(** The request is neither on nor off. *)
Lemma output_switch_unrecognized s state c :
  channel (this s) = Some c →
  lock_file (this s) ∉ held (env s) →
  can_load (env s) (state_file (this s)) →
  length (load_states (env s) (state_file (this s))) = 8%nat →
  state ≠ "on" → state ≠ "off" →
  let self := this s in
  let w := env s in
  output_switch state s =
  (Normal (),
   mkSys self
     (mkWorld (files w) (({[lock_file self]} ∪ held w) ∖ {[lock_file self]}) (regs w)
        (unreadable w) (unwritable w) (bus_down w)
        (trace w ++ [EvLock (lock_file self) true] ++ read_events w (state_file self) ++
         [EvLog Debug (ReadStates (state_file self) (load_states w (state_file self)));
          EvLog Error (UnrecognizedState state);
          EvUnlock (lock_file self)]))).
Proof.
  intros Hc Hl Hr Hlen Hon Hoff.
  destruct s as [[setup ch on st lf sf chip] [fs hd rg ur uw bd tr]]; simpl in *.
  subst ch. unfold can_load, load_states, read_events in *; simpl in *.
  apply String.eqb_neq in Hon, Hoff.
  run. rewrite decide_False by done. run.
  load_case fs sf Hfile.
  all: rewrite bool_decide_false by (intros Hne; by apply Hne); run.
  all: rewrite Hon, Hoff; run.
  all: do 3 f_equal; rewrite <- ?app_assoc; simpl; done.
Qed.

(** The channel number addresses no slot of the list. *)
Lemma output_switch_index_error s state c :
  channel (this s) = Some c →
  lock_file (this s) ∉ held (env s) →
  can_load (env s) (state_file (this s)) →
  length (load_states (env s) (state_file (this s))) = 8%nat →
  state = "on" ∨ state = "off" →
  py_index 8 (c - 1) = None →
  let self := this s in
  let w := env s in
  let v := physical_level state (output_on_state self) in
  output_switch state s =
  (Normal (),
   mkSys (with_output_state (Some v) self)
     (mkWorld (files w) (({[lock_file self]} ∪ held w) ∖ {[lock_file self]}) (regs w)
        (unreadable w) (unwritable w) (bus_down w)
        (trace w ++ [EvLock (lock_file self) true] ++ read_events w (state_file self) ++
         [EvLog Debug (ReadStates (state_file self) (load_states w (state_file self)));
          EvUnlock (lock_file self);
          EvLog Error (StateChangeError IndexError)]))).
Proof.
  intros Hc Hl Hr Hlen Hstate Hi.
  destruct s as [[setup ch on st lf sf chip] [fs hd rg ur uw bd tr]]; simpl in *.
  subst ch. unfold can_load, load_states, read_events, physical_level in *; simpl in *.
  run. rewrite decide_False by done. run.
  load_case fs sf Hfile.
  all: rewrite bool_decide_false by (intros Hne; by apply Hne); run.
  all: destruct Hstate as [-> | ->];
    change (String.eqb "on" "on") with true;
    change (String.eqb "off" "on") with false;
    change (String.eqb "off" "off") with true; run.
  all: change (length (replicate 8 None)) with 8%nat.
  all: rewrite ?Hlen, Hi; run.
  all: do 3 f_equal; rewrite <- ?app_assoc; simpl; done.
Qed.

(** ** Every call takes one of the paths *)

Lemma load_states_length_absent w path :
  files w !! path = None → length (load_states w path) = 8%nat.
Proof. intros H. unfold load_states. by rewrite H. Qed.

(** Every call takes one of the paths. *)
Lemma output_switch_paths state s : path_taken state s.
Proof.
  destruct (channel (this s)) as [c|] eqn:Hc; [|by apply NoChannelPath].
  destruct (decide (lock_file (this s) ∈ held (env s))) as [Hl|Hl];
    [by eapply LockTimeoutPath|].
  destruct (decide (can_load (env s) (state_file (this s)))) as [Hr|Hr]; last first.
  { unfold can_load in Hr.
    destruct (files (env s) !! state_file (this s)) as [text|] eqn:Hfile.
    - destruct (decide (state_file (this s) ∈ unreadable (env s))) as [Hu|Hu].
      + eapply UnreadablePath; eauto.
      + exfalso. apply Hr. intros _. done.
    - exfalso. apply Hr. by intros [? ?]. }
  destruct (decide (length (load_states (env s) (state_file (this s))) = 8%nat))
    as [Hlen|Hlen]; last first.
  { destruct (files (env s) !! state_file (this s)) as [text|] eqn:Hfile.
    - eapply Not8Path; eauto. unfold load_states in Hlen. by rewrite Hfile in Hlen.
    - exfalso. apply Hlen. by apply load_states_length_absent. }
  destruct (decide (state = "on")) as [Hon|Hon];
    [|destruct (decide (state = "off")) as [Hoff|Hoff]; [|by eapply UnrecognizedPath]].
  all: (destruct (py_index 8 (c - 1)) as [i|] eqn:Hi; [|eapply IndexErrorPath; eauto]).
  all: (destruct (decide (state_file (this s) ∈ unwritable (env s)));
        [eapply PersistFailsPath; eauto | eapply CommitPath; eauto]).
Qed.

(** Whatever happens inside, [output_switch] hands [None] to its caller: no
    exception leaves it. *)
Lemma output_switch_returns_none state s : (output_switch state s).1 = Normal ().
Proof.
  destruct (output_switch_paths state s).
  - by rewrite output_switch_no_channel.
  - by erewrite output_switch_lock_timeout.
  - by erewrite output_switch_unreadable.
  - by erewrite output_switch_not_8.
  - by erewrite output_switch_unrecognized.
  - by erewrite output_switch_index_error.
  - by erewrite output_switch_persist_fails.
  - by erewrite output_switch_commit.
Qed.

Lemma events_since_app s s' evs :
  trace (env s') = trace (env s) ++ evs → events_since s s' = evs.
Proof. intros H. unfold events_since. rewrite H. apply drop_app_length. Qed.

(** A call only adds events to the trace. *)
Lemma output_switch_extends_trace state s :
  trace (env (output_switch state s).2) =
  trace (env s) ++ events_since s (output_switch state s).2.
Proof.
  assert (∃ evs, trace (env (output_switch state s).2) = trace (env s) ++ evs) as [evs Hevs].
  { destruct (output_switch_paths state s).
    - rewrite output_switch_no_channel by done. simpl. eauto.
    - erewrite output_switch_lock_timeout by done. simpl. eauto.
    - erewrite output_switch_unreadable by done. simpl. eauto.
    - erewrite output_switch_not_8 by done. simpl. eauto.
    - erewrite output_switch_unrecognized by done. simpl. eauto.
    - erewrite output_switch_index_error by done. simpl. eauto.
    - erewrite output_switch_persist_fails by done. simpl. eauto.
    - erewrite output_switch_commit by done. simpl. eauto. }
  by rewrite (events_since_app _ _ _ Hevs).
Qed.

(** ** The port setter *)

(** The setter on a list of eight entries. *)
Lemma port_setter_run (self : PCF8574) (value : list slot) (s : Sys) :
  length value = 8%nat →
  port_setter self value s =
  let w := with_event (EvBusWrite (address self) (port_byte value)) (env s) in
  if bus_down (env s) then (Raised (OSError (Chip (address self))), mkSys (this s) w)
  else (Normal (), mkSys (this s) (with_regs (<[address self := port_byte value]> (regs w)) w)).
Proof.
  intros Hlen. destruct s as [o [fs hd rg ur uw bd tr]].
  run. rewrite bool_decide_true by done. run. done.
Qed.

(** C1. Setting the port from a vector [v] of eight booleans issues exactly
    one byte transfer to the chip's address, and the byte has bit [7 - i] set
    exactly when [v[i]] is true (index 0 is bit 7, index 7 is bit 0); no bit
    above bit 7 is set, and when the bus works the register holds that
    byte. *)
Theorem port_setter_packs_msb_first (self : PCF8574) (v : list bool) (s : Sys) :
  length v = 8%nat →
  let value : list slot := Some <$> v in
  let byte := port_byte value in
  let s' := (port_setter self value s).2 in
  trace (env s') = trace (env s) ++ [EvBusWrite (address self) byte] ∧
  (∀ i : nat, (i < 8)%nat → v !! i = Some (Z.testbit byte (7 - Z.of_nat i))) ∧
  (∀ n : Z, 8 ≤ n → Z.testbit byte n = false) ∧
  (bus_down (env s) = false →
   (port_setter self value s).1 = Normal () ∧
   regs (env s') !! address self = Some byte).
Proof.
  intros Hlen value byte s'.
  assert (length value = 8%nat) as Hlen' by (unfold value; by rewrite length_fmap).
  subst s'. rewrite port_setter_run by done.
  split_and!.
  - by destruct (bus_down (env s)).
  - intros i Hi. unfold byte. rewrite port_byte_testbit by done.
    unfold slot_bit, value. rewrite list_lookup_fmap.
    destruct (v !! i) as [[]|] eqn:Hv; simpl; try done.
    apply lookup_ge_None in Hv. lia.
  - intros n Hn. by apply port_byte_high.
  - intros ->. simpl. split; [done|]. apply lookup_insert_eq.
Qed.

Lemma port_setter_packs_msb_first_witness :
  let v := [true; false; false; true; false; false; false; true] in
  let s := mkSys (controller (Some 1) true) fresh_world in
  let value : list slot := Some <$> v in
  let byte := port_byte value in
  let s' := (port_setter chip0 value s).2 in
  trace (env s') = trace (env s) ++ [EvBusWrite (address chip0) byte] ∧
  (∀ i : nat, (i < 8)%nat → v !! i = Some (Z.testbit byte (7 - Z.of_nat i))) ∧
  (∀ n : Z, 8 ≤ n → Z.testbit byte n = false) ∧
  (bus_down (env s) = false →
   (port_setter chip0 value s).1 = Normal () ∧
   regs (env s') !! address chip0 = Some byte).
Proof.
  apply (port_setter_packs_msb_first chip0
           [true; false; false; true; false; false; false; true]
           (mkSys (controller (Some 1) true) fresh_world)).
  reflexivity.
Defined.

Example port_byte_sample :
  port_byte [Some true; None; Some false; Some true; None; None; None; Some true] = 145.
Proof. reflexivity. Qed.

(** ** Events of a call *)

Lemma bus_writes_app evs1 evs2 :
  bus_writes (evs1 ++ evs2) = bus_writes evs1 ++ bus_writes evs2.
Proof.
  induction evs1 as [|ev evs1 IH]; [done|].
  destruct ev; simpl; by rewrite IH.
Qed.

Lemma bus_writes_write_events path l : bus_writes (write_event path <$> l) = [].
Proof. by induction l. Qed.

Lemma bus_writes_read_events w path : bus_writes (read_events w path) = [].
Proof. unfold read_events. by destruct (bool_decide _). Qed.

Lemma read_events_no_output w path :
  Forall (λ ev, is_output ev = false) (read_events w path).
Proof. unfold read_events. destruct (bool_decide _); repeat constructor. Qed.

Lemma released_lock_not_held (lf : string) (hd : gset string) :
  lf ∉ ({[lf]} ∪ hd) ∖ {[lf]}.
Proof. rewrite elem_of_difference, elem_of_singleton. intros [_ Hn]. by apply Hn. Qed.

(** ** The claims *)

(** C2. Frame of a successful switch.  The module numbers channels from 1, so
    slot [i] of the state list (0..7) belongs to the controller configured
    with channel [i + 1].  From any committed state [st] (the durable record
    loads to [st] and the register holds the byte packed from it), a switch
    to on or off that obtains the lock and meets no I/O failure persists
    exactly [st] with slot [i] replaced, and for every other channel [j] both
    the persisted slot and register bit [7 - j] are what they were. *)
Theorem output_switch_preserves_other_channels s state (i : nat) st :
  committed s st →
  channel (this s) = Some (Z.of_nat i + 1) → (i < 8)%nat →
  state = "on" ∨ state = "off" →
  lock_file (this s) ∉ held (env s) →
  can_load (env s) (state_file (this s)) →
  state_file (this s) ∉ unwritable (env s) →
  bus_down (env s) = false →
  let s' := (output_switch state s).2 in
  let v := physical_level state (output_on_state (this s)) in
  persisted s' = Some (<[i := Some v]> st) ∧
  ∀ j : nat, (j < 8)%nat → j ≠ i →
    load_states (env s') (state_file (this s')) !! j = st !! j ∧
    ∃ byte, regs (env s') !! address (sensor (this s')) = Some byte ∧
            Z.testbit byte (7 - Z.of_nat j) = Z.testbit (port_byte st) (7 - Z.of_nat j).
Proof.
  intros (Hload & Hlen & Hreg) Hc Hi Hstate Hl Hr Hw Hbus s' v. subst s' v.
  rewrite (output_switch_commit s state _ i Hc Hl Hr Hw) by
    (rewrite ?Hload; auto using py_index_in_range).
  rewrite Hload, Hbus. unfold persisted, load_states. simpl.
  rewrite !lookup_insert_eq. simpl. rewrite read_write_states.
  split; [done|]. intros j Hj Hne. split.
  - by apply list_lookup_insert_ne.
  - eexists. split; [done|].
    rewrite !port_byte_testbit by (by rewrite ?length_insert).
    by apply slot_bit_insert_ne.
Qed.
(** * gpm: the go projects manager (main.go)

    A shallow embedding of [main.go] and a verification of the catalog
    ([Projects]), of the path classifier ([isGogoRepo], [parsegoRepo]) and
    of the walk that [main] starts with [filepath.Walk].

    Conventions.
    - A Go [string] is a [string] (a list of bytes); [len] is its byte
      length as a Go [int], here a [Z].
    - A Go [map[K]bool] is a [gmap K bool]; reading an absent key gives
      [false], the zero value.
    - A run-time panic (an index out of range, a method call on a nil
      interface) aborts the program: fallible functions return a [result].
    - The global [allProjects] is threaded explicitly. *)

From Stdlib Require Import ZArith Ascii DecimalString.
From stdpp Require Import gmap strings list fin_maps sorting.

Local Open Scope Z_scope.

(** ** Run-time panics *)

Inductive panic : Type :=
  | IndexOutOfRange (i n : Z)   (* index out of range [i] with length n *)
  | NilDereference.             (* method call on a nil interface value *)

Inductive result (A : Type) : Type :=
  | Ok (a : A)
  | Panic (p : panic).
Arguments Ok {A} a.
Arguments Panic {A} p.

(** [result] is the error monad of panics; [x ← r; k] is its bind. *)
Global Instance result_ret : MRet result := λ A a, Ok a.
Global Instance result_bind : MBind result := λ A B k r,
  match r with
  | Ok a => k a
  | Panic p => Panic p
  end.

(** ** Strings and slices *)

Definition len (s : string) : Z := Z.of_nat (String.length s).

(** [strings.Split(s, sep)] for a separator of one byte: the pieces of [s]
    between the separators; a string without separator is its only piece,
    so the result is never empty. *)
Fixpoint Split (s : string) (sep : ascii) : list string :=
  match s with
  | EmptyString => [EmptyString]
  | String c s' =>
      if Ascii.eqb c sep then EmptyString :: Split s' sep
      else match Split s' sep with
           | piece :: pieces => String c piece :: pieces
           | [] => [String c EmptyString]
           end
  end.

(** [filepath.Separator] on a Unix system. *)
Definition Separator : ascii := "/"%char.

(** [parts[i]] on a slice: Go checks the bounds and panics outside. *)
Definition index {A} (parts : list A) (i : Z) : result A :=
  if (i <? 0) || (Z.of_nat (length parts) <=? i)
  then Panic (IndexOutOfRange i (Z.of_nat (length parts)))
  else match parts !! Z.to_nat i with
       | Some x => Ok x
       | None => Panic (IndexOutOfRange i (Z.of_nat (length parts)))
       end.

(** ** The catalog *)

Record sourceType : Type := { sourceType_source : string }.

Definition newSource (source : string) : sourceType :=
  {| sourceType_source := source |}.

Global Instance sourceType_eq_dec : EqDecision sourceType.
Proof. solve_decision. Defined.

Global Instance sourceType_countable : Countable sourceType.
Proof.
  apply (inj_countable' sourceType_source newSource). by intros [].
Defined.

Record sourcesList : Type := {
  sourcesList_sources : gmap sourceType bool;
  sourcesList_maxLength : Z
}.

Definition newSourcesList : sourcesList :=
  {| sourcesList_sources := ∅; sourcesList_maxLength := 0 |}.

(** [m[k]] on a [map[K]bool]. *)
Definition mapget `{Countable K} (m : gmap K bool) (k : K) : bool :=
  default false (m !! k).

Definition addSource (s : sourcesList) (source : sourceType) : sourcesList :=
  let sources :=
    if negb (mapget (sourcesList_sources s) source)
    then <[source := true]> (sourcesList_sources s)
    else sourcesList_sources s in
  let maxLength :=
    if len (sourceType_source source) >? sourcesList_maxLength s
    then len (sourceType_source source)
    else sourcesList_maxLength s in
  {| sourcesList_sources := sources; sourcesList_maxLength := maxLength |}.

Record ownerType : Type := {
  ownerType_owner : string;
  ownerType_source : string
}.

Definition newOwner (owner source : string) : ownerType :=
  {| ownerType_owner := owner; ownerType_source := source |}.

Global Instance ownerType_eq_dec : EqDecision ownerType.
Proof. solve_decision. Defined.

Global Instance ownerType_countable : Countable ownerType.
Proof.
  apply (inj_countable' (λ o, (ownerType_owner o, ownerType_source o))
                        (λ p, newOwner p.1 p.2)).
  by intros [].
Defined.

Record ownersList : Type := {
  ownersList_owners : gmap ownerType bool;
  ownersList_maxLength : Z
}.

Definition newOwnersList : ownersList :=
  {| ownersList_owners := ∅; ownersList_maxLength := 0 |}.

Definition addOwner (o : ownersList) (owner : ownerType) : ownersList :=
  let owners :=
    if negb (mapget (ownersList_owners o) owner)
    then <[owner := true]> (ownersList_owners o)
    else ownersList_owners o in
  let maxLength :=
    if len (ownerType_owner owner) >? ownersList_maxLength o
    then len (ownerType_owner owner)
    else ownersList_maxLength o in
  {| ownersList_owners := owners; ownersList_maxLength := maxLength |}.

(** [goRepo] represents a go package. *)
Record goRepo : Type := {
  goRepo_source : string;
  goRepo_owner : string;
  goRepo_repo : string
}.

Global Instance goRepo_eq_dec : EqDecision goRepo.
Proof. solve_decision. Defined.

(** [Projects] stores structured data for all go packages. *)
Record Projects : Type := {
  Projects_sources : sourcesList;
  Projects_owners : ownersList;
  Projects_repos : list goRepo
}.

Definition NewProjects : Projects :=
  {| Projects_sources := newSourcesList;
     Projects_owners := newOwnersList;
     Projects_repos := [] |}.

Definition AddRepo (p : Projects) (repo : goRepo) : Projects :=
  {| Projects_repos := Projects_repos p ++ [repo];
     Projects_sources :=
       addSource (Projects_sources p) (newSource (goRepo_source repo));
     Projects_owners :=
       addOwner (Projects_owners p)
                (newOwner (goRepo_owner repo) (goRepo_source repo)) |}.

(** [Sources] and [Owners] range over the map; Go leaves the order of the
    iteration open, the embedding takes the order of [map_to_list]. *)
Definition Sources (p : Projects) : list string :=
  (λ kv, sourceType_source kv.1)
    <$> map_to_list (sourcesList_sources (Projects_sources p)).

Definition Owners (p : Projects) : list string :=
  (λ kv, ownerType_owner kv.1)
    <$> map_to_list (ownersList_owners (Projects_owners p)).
+ + + +
* Exercise description: Everything above from the line containing "Ok a => k a" down to the line containing "if negb (mapget (sourcesList_sources" should be copied exactly, both end lines included, and nothing else.

* Output:
  | Ok a => k a
  | Panic p => Panic p
  end.

(** ** Strings and slices *)

Definition len (s : string) : Z := Z.of_nat (String.length s).

(** [strings.Split(s, sep)] for a separator of one byte: the pieces of [s]
    between the separators; a string without separator is its only piece,
    so the result is never empty. *)
Fixpoint Split (s : string) (sep : ascii) : list string :=
  match s with
  | EmptyString => [EmptyString]
  | String c s' =>
      if Ascii.eqb c sep then EmptyString :: Split s' sep
      else match Split s' sep with
           | piece :: pieces => String c piece :: pieces
           | [] => [String c EmptyString]
           end
  end.

(** [filepath.Separator] on a Unix system. *)
Definition Separator : ascii := "/"%char.

(** [parts[i]] on a slice: Go checks the bounds and panics outside. *)
Definition index {A} (parts : list A) (i : Z) : result A :=
  if (i <? 0) || (Z.of_nat (length parts) <=? i)
  then Panic (IndexOutOfRange i (Z.of_nat (length parts)))
  else match parts !! Z.to_nat i with
       | Some x => Ok x
       | None => Panic (IndexOutOfRange i (Z.of_nat (length parts)))
       end.

(** ** The catalog *)

Record sourceType : Type := { sourceType_source : string }.

Definition newSource (source : string) : sourceType :=
  {| sourceType_source := source |}.

Global Instance sourceType_eq_dec : EqDecision sourceType.
Proof. solve_decision. Defined.

Global Instance sourceType_countable : Countable sourceType.
Proof.
  apply (inj_countable' sourceType_source newSource). by intros [].
Defined.

Record sourcesList : Type := {
  sourcesList_sources : gmap sourceType bool;
  sourcesList_maxLength : Z
}.

Definition newSourcesList : sourcesList :=
  {| sourcesList_sources := ∅; sourcesList_maxLength := 0 |}.

(** [m[k]] on a [map[K]bool]. *)
Definition mapget `{Countable K} (m : gmap K bool) (k : K) : bool :=
  default false (m !! k).

Definition addSource (s : sourcesList) (source : sourceType) : sourcesList :=
  let sources :=
    if negb (mapget (sourcesList_sources s) source)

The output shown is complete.